Mount natively in macOS

> why does it take so long to copy [...] out of a dmg

Compression mostly. DMG contents can optionally be compressed using zlib, lzfse, or slow as molasses bzip2.

Also Gatekeeper.

Additionally, while I don't know much about APFS, I don't think it would be beneficial to point the extracted app to blocks that are also part of the dmg file, i.e. some copying has to happen anyway.

in a perfect theoretical filesystem, copy-on-write means copying is as cheap as moving a file, though uncompressing time makes sense.
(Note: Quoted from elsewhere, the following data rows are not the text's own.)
(** * ASR with speaker diarization: the alignment layer

    A shallow embedding of [scripts/speaker_recognition/ASR_with_SpeakerDiarization.py]:
    the CTC greedy decoder of class [WER], the silence scan
    [_get_silence_timestamps], the word timer ([_get_spaces] and the body of
    [get_speech_labels_list]), the voice-activity labels of
    [get_speech_label_and_write_VAD_rttm], the speaker attribution loop of
    [write_json_and_transcript] and the scorer driver [eval_diarization];
    and of [nemo/collections/nlp/data/text_normalization/test_dataset.py]:
    the construction of [TextNormalizationTestDataset] and its sentence
    accuracy.

    Conventions.
    - Python [int] is [Z]; positions produced by [enumerate] or [range] that
      index a list are [nat].
    - A Python [float] that holds a time in seconds is an IEEE binary64
      number, [float] of [PrimFloat], with the rounding of every operation;
      [round] and the ["{:.3f}"] format act on its exact binary value.
    - The probabilities of a frame, of which only the order is used, and the
      accuracy ratio are exact rationals [Q].
    - A two-element Python list [[a, b]] holding an interval is a pair.
    - An exception is a value of [exn]; a function that can raise returns
      [result]. *)

From Stdlib Require Import PrimFloat.
From Stdlib Require Import String Ascii List ZArith QArith Bool Arith Lia.
From Stdlib Require Import Sorted.
From Stdlib Require FloatOps SpecFloat.
Import ListNotations.

Open Scope Z_scope.

Set Warnings "-inexact-float".

(** ** Exceptions *)

Inductive exn : Set :=
| IndexError
| AssertionError
| TypeError
| KeyError
| NameError
| ValueError
| ZeroDivisionError.

Inductive result (A : Type) : Type :=
| Ok (a : A)
| Raise (e : exn).

Arguments Ok {A} a.
Arguments Raise {A} e.

Definition bind {A B : Type} (m : result A) (k : A -> result B) : result B :=
  match m with
  | Ok a => k a
  | Raise e => Raise e
  end.

Notation "x <- m ;; k" := (bind m (fun x => k))
  (at level 61, m at next level, right associativity).
Notation "' p <- m ;; k" := (bind m (fun p => k))
  (at level 61, p pattern, m at next level, right associativity).

Definition is_ok {A : Type} (m : result A) : bool :=
  match m with Ok _ => true | Raise _ => false end.

(** [l[i]] for a non-negative position [i]. *)
Definition py_get {A : Type} (l : list A) (i : nat) : result A :=
  match nth_error l i with
  | Some x => Ok x
  | None => Raise IndexError
  end.

(** [l[-1]]. *)
Definition py_last {A : Type} (l : list A) : result A :=
  match rev l with
  | x :: _ => Ok x
  | [] => Raise IndexError
  end.

(** [assert c]. *)
Definition py_assert (c : bool) : result unit :=
  if c then Ok tt else Raise AssertionError.

(** [enumerate(l)], counting from [start]. *)
Definition enumerate_from {A : Type} (start : nat) (l : list A) : list (nat * A) :=
  combine (seq start (length l)) l.

Definition enumerate {A : Type} (l : list A) : list (nat * A) :=
  enumerate_from 0 l.

(** ** Frame decoder: class [WER] *)

Module WER.

Record t : Type := {
  blank_id : Z;
  labels_map : Z -> option string
}.

(** [__init__]: the blank is the id after the last vocabulary entry and
    [labels_map] is [{i: vocabulary[i]}]. *)
Definition init (vocabulary : list string) : t :=
  {| blank_id := Z.of_nat (length vocabulary);
     labels_map := fun c =>
       if c <? 0 then None else nth_error vocabulary (Z.to_nat c) |}.

(** The test of line 99. *)
Definition emits (blank previous p : Z) : bool :=
  (negb (p =? previous) || (previous =? blank)) && negb (p =? blank).

(** Loop state: [decoded_prediction], [decoded_timing_list], [previous]. *)
Definition loop_state : Type := (list Z * list Z * Z)%type.

Definition ctc_step (blank : Z) (st : loop_state) (frame : nat * Z) : loop_state :=
  let '(decoded_prediction, decoded_timing_list, previous) := st in
  let '(pdx, p) := frame in
  if emits blank previous p
  then (decoded_prediction ++ [p], decoded_timing_list ++ [Z.of_nat pdx], p)
  else (decoded_prediction, decoded_timing_list, p).

Definition ctc_from (blank : Z) (start : nat) (prediction : list Z)
    (st : loop_state) : loop_state :=
  fold_left (ctc_step blank) (enumerate_from start prediction) st.

(** Lines 95-102: the CTC decoding procedure on one prediction. *)
Definition ctc_collapse (blank : Z) (prediction : list Z) : loop_state :=
  ctc_from blank 0 prediction ([], [], blank).

Definition lookup_label (self : t) (c : Z) : result string :=
  match labels_map self c with
  | Some s => Ok s
  | None => Raise KeyError
  end.

(** [decode_ids_to_tokens]. *)
Fixpoint decode_ids_to_tokens (self : t) (tokens : list Z) : result (list string) :=
  match tokens with
  | [] => Ok []
  | c :: rest =>
      if negb (c =? blank_id self)
      then s <- lookup_label self c ;;
           r <- decode_ids_to_tokens self rest ;;
           Ok (s :: r)
      else decode_ids_to_tokens self rest
  end.

(** [decode_tokens_to_str]: [''.join(...)]. *)
Definition decode_tokens_to_str (self : t) (tokens : list Z) : result string :=
  l <- decode_ids_to_tokens self tokens ;; Ok (String.concat "" l).

(** [decode_ids_to_tokens_with_ts]. *)
Fixpoint ids_with_ts_loop (self : t) (timestamps : list Z) (frames : list (nat * Z))
    (token_list : list string) (timestamp_list : list Z)
    : result (list string * list Z) :=
  match frames with
  | [] => Ok (token_list, timestamp_list)
  | (i, c) :: rest =>
      if negb (c =? blank_id self)
      then s <- lookup_label self c ;;
           ts <- py_get timestamps i ;;
           ids_with_ts_loop self timestamps rest (token_list ++ [s]) (timestamp_list ++ [ts])
      else ids_with_ts_loop self timestamps rest token_list timestamp_list
  end.

Definition decode_ids_to_tokens_with_ts (self : t) (tokens timestamps : list Z)
    : result (list string * list Z) :=
  ids_with_ts_loop self timestamps (enumerate tokens) [] [].

(** [decode_tokens_to_str_with_ts]. *)
Definition decode_tokens_to_str_with_ts (self : t) (tokens timestamps : list Z)
    : result (string * list Z) :=
  '(_, timestamp_list) <- decode_ids_to_tokens_with_ts self tokens timestamps ;;
  l <- decode_ids_to_tokens self tokens ;;
  Ok (String.concat "" l, timestamp_list).

(** One iteration of the batch loop of [ctc_decoder_predictions_tensor]
    with [return_hypotheses=False]: the prediction is cut to its length,
    collapsed and turned into text.  With [return_timestamps=False] line 107
    calls the one-argument [decode_tokens_to_str] with two arguments. *)
Definition decode_one (self : t) (prediction : list Z) (len : option nat)
    (return_timestamps : bool) : result (string * option (list Z)) :=
  let prediction := match len with Some n => firstn n prediction | None => prediction end in
  let '(decoded_prediction, decoded_timing_list, _) :=
    ctc_collapse (blank_id self) prediction in
  if return_timestamps
  then '(text, timestamp_list) <-
         decode_tokens_to_str_with_ts self decoded_prediction decoded_timing_list ;;
       Ok (text, Some timestamp_list)
  else Raise TypeError.

Fixpoint batch_loop (self : t) (predictions : list (nat * list Z))
    (predictions_len : option (list nat)) (return_timestamps : bool)
    : result (list string * list (option (list Z))) :=
  match predictions with
  | [] => Ok ([], [])
  | (ind, prediction) :: rest =>
      len <- match predictions_len with
             | None => Ok None
             | Some lens => n <- py_get lens ind ;; Ok (Some n)
             end ;;
      '(hypothesis, timestamp_list) <- decode_one self prediction len return_timestamps ;;
      '(hypotheses, timestamps) <- batch_loop self rest predictions_len return_timestamps ;;
      Ok (hypothesis :: hypotheses, timestamp_list :: timestamps)
  end.

(** [ctc_decoder_predictions_tensor]. *)
Definition ctc_decoder_predictions_tensor (self : t) (predictions : list (list Z))
    (predictions_len : option (list nat)) (return_timestamps : bool)
    : result (list string * list (option (list Z))) :=
  batch_loop self (enumerate predictions) predictions_len return_timestamps.

(** The label that [previous] holds when frame [i] is reached. *)
Definition previous_at (blank : Z) (prediction : list Z) (i : nat) : Z :=
  match i with
  | O => blank
  | S j => nth j prediction blank
  end.

(** The frames at which the test of line 99 succeeds. *)
Definition emitted_frames (blank : Z) (prediction : list Z) : list nat :=
  filter (fun i => emits blank (previous_at blank prediction i) (nth i prediction blank))
         (seq 0 (length prediction)).

(** An expansion of a hypothesis: every token comes as a run of
    [lead_blanks] blanks followed by [1 + extra_repeats] copies of the
    token, and blanks may follow the last run. *)
Record run : Type := {
  lead_blanks : nat;
  token : Z;
  extra_repeats : nat
}.
Lemma NoDup_set {V} (m : Dict.t V) k v :
  NoDup (map fst m) -> NoDup (map fst (Dict.set m k v)).
Proof.
  induction m as [|[k0 v0] m IH]; simpl; intros H.
  - constructor; [intros []|constructor].
  - inversion H as [|? ? Hk Hm]; subst.
    destruct (String.eqb k0 k) eqn:E; simpl.
    + constructor; assumption.
    + constructor; [|apply IH, Hm].
      intros Hin. apply set_keys in Hin. destruct Hin as [->|Hin]; [|auto].
      rewrite String.eqb_refl in E. discriminate.
Qed.

Lemma tableRef_capture P R pos s m :
  binds R 1 = false ->
  Re.at_pos (Re.Seq P (Re.Seq Re.ws1 (Re.Seq (Re.Grp 1 Pat.tableRef) R))) pos s
    = Some m ->
  is_ident (Parser.dropSchema (Pat.cap m 1)) = true.
Proof.
  intros HR H. apply dropSchema_ident. eapply capture_is_text; eassumption.
Qed.

Lemma aliasEntry_keeps (P : string * string -> Prop) acc m :
  Forall P acc ->
  P (Js.toLowerCase (Js.or_else (Pat.cap_opt m 2) (Parser.dropSchema (Pat.cap m 1))),
     Parser.dropSchema (Pat.cap m 1)) ->
  Forall P (Viz.aliasEntry acc m).
Proof. intros Ha Hp. unfold Viz.aliasEntry. apply Forall_set; assumption. Qed.

(** X4. Every entry of the alias map of [extractTableAliases] has a
    lower-case key and an identifier as table name (not empty, no dot, the
    schema dropped), and no key occurs twice. *)
Theorem alias_map_is_lower_case :
  forall sql : string,
    Forall (fun kv => Js.toLowerCase (fst kv) = fst kv /\
                      is_ident (snd kv) = true)
           (Viz.extractTableAliases sql)
    /\ NoDup (map fst (Viz.extractTableAliases sql)).
Proof.
  intros sql. unfold Viz.extractTableAliases.
  set (P := fun kv : string * string =>
              Js.toLowerCase (fst kv) = fst kv /\ is_ident (snd kv) = true).
  assert (Hfrom : forall pos s m, Re.at_pos Pat.fromAliasRe pos s = Some m ->
            forall acc, Forall P acc -> Forall P (Viz.aliasEntry acc m)).
  { intros pos s m H acc Ha. apply aliasEntry_keeps; [exact Ha|].
    split; [apply toLowerCase_idem|].
    eapply tableRef_capture; [|exact H]. reflexivity. }
  assert (Hjoin : forall pos s m, Re.at_pos Pat.joinAliasRe pos s = Some m ->
            forall acc, Forall P acc -> Forall P (Viz.aliasEntry acc m)).
  { intros pos s m H acc Ha. apply aliasEntry_keeps; [exact Ha|].
    split; [apply toLowerCase_idem|].
    eapply tableRef_capture; [|exact H]. reflexivity. }
  set (Q := fun m : Dict.t string => Forall P m /\ NoDup (map fst m)).
  change (Q (fold_left Viz.aliasEntry (Re.exec_all Pat.joinAliasRe sql)
               match Re.exec Pat.fromAliasRe sql with
               | Some fromMatch => Viz.aliasEntry [] fromMatch
               | None => []
               end)).
  apply fold_left_matches.
  - intros pos s m acc Hm [Ha Hn]. split.
    + eapply Hjoin; eauto.
    + apply NoDup_set, Hn.
  - destruct (Re.exec Pat.fromAliasRe sql) as [m|] eqn:E.
    + split.
      * destruct (exec_at _ _ _ E) as [pos [s H]]. eapply Hfrom; eauto.
      * apply NoDup_set. constructor.
    + split; constructor.
Qed.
A perfect theoretical filesystem can still have subjective user configurable choices though right? Like case sensitivity, UTF normalization, checksum hash function, extra copies of data/metadata to store for redundancy/healing, etc (as well as compression/encryption). I think ZFS is a pretty strong real world example of a CoW FS, but you can still set a lot of different properties between sub-fs and then need to copy when you go between them to get the structural changes.

Disk images are supposed to function as if they're attached storage I think, and have different properties from what FS you're running on boot or your home folder (which themselves can be different, I run my home folder on my main Mac off a NAS via iSCSI). I'm not sure any underlying FS would avoid a copy operation there in general?

Of course, but that works only if the files are already in the same partition. A dmg is a virtual image, even if it's stored in the same partition, once mounted it acts like another partition.